- _Task prompt_
Please quote the material exactly, every line of it.

----

(* ===== verification/Revision.v ===== *)
(** Revisions of the multi-version store (storage/revision.go) and their
    encoding as keys of the backend (storage/kvstore.go).  A revision is a pair
    of [int64]s; the encoding keeps the order of revisions, so that a scan of
    the bucket visits the changes in the order they happened. *)

From S2P Require Import Prelude RaftPB Proto OrderedMap.

Record revision := Revision { rv_main : Z; rv_sub : Z }.
#[global] Instance revision_eta : Eta revision := fun r => Revision (rv_main r) (rv_sub r).
#[global] Instance revision_eq_dec : EqDecision revision.
Proof. solve_decision. Defined.
#[global] Instance revision_countable : Countable revision.
Proof.
  refine (inj_countable' (fun r => (rv_main r, rv_sub r)) (fun p => Revision p.1 p.2) _).
  by intros [].
Defined.
Definition revision0 : revision := Revision 0 0.

Definition GreaterThan (a b : revision) : bool :=
  if rv_main a >? rv_main b then true
  else if rv_main a <? rv_main b then false
  else rv_sub a >? rv_sub b.

(** [revToBytes(rev, newRevBytes())] *)
Definition revToBytes (rev : revision) : list Z :=
  PutUint64 (u64 (rv_main rev)) ++ [95] ++ PutUint64 (u64 (rv_sub rev)).

Definition bytesToRev (bytes : list Z) : outcome revision :=
  let! b := slice2 bytes 0 8 in
  let! m := Uint64 b in
  let! b := slice_from bytes 9 in
  let! s := Uint64 b in
  Ok (Revision (i64 m) (i64 s)).

Definition revBytesLen : Z := 8 + 1 + 8.
Definition markedRevBytesLen : Z := revBytesLen + 1.
Definition markBytePosition : Z := markedRevBytesLen - 1.
Definition markTombstone : Z := 116.

Definition appendMarkTombstone (b : list Z) : outcome (list Z) :=
  if negb (zlen b =? revBytesLen) then Panic "cannot append mark to non normal revision bytes"
  else Ok (b ++ [markTombstone]).

Definition isTombstone (b : list Z) : outcome bool :=
  if zlen b =? markedRevBytesLen then
    let! x := at_ b markBytePosition in Ok (x =? markTombstone)
  else Ok false.

Definition revBytesRange (rev : revision) : list Z * list Z :=
  (revToBytes rev, revToBytes (rev <| rv_sub := i64 (rv_sub rev + 1) |>)).

(** ** The order of revisions *)

Definition rev_lt (a b : revision) : Prop :=
  rv_main a < rv_main b \/ rv_main a = rv_main b /\ rv_sub a < rv_sub b.

(** Revisions the store hands out: both parts are non-negative [int64]s. *)
Definition is_rev (r : revision) : Prop :=
  0 <= rv_main r < 9223372036854775808 /\ 0 <= rv_sub r < 9223372036854775808.

Lemma GreaterThan_spec a b : reflect (rev_lt b a) (GreaterThan a b).
Proof.
  unfold GreaterThan, rev_lt. apply iff_reflect. repeat zif; try rewrite Z.gtb_lt; try naive_solver lia.
Qed.

#[global] Instance rev_lt_dec a b : Decision (rev_lt a b).
Proof. unfold rev_lt. apply _. Defined.

#[global] Instance rev_lt_irrefl : Irreflexive rev_lt.
Proof. intros a. unfold complement, rev_lt. lia. Qed.

#[global] Instance rev_lt_trans : Transitive rev_lt.
Proof. intros a b c. unfold rev_lt. lia. Qed.

Lemma rev_lt_main a b : rev_lt a b -> rv_main a <= rv_main b.
Proof. unfold rev_lt. lia. Qed.

(** ** Encoding *)

Lemma revToBytes_length r : length (revToBytes r) = 17%nat.
Proof. unfold revToBytes. by rewrite !length_app, !PutUint64_length. Qed.

Lemma revToBytes_zlen r : zlen (revToBytes r) = revBytesLen.
Proof. by rewrite revToBytes_length. Qed.

(** The encoding of a revision, with or without a tombstone mark after it, is
    read back. *)
Lemma bytesToRev_revToBytes r rest :
  -9223372036854775808 <= rv_main r < 9223372036854775808 ->
  -9223372036854775808 <= rv_sub r < 9223372036854775808 ->
  bytesToRev (revToBytes r ++ rest) = Ok r.
Proof.
  intros Hm Hs. unfold bytesToRev, revToBytes. rewrite <- !(assoc_L (++)).
  set (bm := PutUint64 (u64 (rv_main r))). set (bs := PutUint64 (u64 (rv_sub r))).
  assert (length bm = 8%nat) as Lm by apply PutUint64_length.
  assert (length bs = 8%nat) as Ls by apply PutUint64_length.
  rewrite slice2_Ok by (rewrite ?length_app; simpl; lia).
  change (Z.to_nat (8 - 0)) with 8%nat. rewrite drop_0, take_app_length' by done. gosimpl.
  rewrite <- (app_nil_r bm). unfold bm at 1. rewrite Uint64_PutUint64 by apply u64_range. gosimpl.
  rewrite slice_from_Ok by (rewrite ?length_app; simpl; lia).
  rewrite app_nil_r, (assoc_L (++) bm), drop_app_length' by (by rewrite length_app, Lm). gosimpl.
  unfold bs. rewrite Uint64_PutUint64 by apply u64_range. gosimpl.
  rewrite !i64_u64 by done. by destruct r.
Qed.

Definition rev_compare (a b : revision) : comparison :=
  match rv_main a ?= rv_main b with Eq => rv_sub a ?= rv_sub b | c => c end.

Lemma rev_compare_lt a b : rev_compare a b = Lt <-> rev_lt a b.
Proof.
  unfold rev_compare, rev_lt.
  destruct (Z.compare_spec (rv_main a) (rv_main b)), (Z.compare_spec (rv_sub a) (rv_sub b));
    naive_solver lia.
Qed.

Lemma revToBytes_compare a b ra rb : is_rev a -> is_rev b ->
  bytes_compare (revToBytes a ++ ra) (revToBytes b ++ rb)
  = match rev_compare a b with Eq => bytes_compare ra rb | c => c end.
Proof.
  intros [Ha1 Ha2] [Hb1 Hb2].
  rewrite bytes_compare_app_2 by (by rewrite !revToBytes_length).
  unfold revToBytes, rev_compare. rewrite bytes_compare_app_2 by (by rewrite !PutUint64_length).
  rewrite bytes_compare_app. unfold PutUint64. rewrite !u64_small by lia.
  rewrite !be_bytes_compare by (simpl; lia). by destruct (rv_main a ?= rv_main b).
Qed.

(** The backend visits revisions in their order: the encoding is monotone. *)
Lemma revToBytes_lt a b ra rb : is_rev a -> is_rev b -> rev_lt a b ->
  bytes_lt (revToBytes a ++ ra) (revToBytes b ++ rb).
Proof.
  intros Ha Hb Hlt%rev_compare_lt. unfold bytes_lt.
  by rewrite revToBytes_compare, Hlt.
Qed.

Lemma revToBytes_inj a b : is_rev a -> is_rev b -> revToBytes a = revToBytes b -> a = b.
Proof.
  intros [Ha1 Ha2] [Hb1 Hb2] E.
  pose proof (bytesToRev_revToBytes a []) as Ea. pose proof (bytesToRev_revToBytes b []) as Eb.
  rewrite app_nil_r in Ea, Eb. rewrite E in Ea.
  rewrite Eb in Ea by lia. symmetry. enough (Ok b = Ok a) by congruence. apply Ea; lia.
Qed.

Lemma isTombstone_normal r : isTombstone (revToBytes r) = Ok false.
Proof. unfold isTombstone. by rewrite revToBytes_length. Qed.

Lemma isTombstone_marked r : isTombstone (revToBytes r ++ [markTombstone]) = Ok true.
Proof.
  unfold isTombstone. rewrite length_app, revToBytes_length. cbn [length].
  change (Z.of_nat (17 + 1) =? markedRevBytesLen) with true. cbv iota.
  assert (at_ (revToBytes r ++ [markTombstone]) markBytePosition = Ok markTombstone) as ->; [|done].
  apply at_Ok. split; [done|]. by rewrite lookup_app_r; rewrite revToBytes_length.
Qed.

----

- _Task result_
(* ===== verification/Revision.v ===== *)
(** Revisions of the multi-version store (storage/revision.go) and their
    encoding as keys of the backend (storage/kvstore.go).  A revision is a pair
    of [int64]s; the encoding keeps the order of revisions, so that a scan of
    the bucket visits the changes in the order they happened. *)

From S2P Require Import Prelude RaftPB Proto OrderedMap.

Record revision := Revision { rv_main : Z; rv_sub : Z }.
#[global] Instance revision_eta : Eta revision := fun r => Revision (rv_main r) (rv_sub r).
#[global] Instance revision_eq_dec : EqDecision revision.
Proof. solve_decision. Defined.
#[global] Instance revision_countable : Countable revision.
Proof.
  refine (inj_countable' (fun r => (rv_main r, rv_sub r)) (fun p => Revision p.1 p.2) _).
  by intros [].
Defined.
Definition revision0 : revision := Revision 0 0.

Definition GreaterThan (a b : revision) : bool :=
  if rv_main a >? rv_main b then true
  else if rv_main a <? rv_main b then false
  else rv_sub a >? rv_sub b.

(** [revToBytes(rev, newRevBytes())] *)
Definition revToBytes (rev : revision) : list Z :=
  PutUint64 (u64 (rv_main rev)) ++ [95] ++ PutUint64 (u64 (rv_sub rev)).

Definition bytesToRev (bytes : list Z) : outcome revision :=
  let! b := slice2 bytes 0 8 in
  let! m := Uint64 b in
  let! b := slice_from bytes 9 in
  let! s := Uint64 b in
  Ok (Revision (i64 m) (i64 s)).

Definition revBytesLen : Z := 8 + 1 + 8.
Definition markedRevBytesLen : Z := revBytesLen + 1.
Definition markBytePosition : Z := markedRevBytesLen - 1.
Definition markTombstone : Z := 116.

Definition appendMarkTombstone (b : list Z) : outcome (list Z) :=
  if negb (zlen b =? revBytesLen) then Panic "cannot append mark to non normal revision bytes"
  else Ok (b ++ [markTombstone]).

Definition isTombstone (b : list Z) : outcome bool :=
  if zlen b =? markedRevBytesLen then
    let! x := at_ b markBytePosition in Ok (x =? markTombstone)
  else Ok false.

Definition revBytesRange (rev : revision) : list Z * list Z :=
  (revToBytes rev, revToBytes (rev <| rv_sub := i64 (rv_sub rev + 1) |>)).

(** ** The order of revisions *)

Definition rev_lt (a b : revision) : Prop :=
  rv_main a < rv_main b \/ rv_main a = rv_main b /\ rv_sub a < rv_sub b.

(** Revisions the store hands out: both parts are non-negative [int64]s. *)
Definition is_rev (r : revision) : Prop :=
  0 <= rv_main r < 9223372036854775808 /\ 0 <= rv_sub r < 9223372036854775808.

Lemma GreaterThan_spec a b : reflect (rev_lt b a) (GreaterThan a b).
Proof.
  unfold GreaterThan, rev_lt. apply iff_reflect. repeat zif; try rewrite Z.gtb_lt; try naive_solver lia.
Qed.

#[global] Instance rev_lt_dec a b : Decision (rev_lt a b).
Proof. unfold rev_lt. apply _. Defined.

#[global] Instance rev_lt_irrefl : Irreflexive rev_lt.
Proof. intros a. unfold complement, rev_lt. lia. Qed.

#[global] Instance rev_lt_trans : Transitive rev_lt.
Proof. intros a b c. unfold rev_lt. lia. Qed.

Lemma rev_lt_main a b : rev_lt a b -> rv_main a <= rv_main b.
Proof. unfold rev_lt. lia. Qed.

(** ** Encoding *)

Lemma revToBytes_length r : length (revToBytes r) = 17%nat.
Proof. unfold revToBytes. by rewrite !length_app, !PutUint64_length. Qed.

Lemma revToBytes_zlen r : zlen (revToBytes r) = revBytesLen.
Proof. by rewrite revToBytes_length. Qed.

(** The encoding of a revision, with or without a tombstone mark after it, is
    read back. *)
Lemma bytesToRev_revToBytes r rest :
  -9223372036854775808 <= rv_main r < 9223372036854775808 ->
  -9223372036854775808 <= rv_sub r < 9223372036854775808 ->
  bytesToRev (revToBytes r ++ rest) = Ok r.
Proof.
  intros Hm Hs. unfold bytesToRev, revToBytes. rewrite <- !(assoc_L (++)).
  set (bm := PutUint64 (u64 (rv_main r))). set (bs := PutUint64 (u64 (rv_sub r))).
  assert (length bm = 8%nat) as Lm by apply PutUint64_length.
  assert (length bs = 8%nat) as Ls by apply PutUint64_length.
  rewrite slice2_Ok by (rewrite ?length_app; simpl; lia).
  change (Z.to_nat (8 - 0)) with 8%nat. rewrite drop_0, take_app_length' by done. gosimpl.
  rewrite <- (app_nil_r bm). unfold bm at 1. rewrite Uint64_PutUint64 by apply u64_range. gosimpl.
  rewrite slice_from_Ok by (rewrite ?length_app; simpl; lia).
  rewrite app_nil_r, (assoc_L (++) bm), drop_app_length' by (by rewrite length_app, Lm). gosimpl.
  unfold bs. rewrite Uint64_PutUint64 by apply u64_range. gosimpl.
  rewrite !i64_u64 by done. by destruct r.
Qed.

Definition rev_compare (a b : revision) : comparison :=
  match rv_main a ?= rv_main b with Eq => rv_sub a ?= rv_sub b | c => c end.

Lemma rev_compare_lt a b : rev_compare a b = Lt <-> rev_lt a b.
Proof.
  unfold rev_compare, rev_lt.
  destruct (Z.compare_spec (rv_main a) (rv_main b)), (Z.compare_spec (rv_sub a) (rv_sub b));
    naive_solver lia.
Qed.

Lemma revToBytes_compare a b ra rb : is_rev a -> is_rev b ->
  bytes_compare (revToBytes a ++ ra) (revToBytes b ++ rb)
  = match rev_compare a b with Eq => bytes_compare ra rb | c => c end.
Proof.
  intros [Ha1 Ha2] [Hb1 Hb2].
  rewrite bytes_compare_app_2 by (by rewrite !revToBytes_length).
  unfold revToBytes, rev_compare. rewrite bytes_compare_app_2 by (by rewrite !PutUint64_length).
  rewrite bytes_compare_app. unfold PutUint64. rewrite !u64_small by lia.
  rewrite !be_bytes_compare by (simpl; lia). by destruct (rv_main a ?= rv_main b).
Qed.

(** The backend visits revisions in their order: the encoding is monotone. *)
Lemma revToBytes_lt a b ra rb : is_rev a -> is_rev b -> rev_lt a b ->
  bytes_lt (revToBytes a ++ ra) (revToBytes b ++ rb).
Proof.
  intros Ha Hb Hlt%rev_compare_lt. unfold bytes_lt.
  by rewrite revToBytes_compare, Hlt.
Qed.

Lemma revToBytes_inj a b : is_rev a -> is_rev b -> revToBytes a = revToBytes b -> a = b.
Proof.
  intros [Ha1 Ha2] [Hb1 Hb2] E.
  pose proof (bytesToRev_revToBytes a []) as Ea. pose proof (bytesToRev_revToBytes b []) as Eb.
  rewrite app_nil_r in Ea, Eb. rewrite E in Ea.
  rewrite Eb in Ea by lia. symmetry. enough (Ok b = Ok a) by congruence. apply Ea; lia.
Qed.

Lemma isTombstone_normal r : isTombstone (revToBytes r) = Ok false.
Proof. unfold isTombstone. by rewrite revToBytes_length. Qed.

Lemma isTombstone_marked r : isTombstone (revToBytes r ++ [markTombstone]) = Ok true.
Proof.
  unfold isTombstone. rewrite length_app, revToBytes_length. cbn [length].
  change (Z.of_nat (17 + 1) =? markedRevBytesLen) with true. cbv iota.
  assert (at_ (revToBytes r ++ [markTombstone]) markBytePosition = Ok markTombstone) as ->; [|done].
  apply at_Ok. split; [done|]. by rewrite lookup_app_r; rewrite revToBytes_length.
Qed.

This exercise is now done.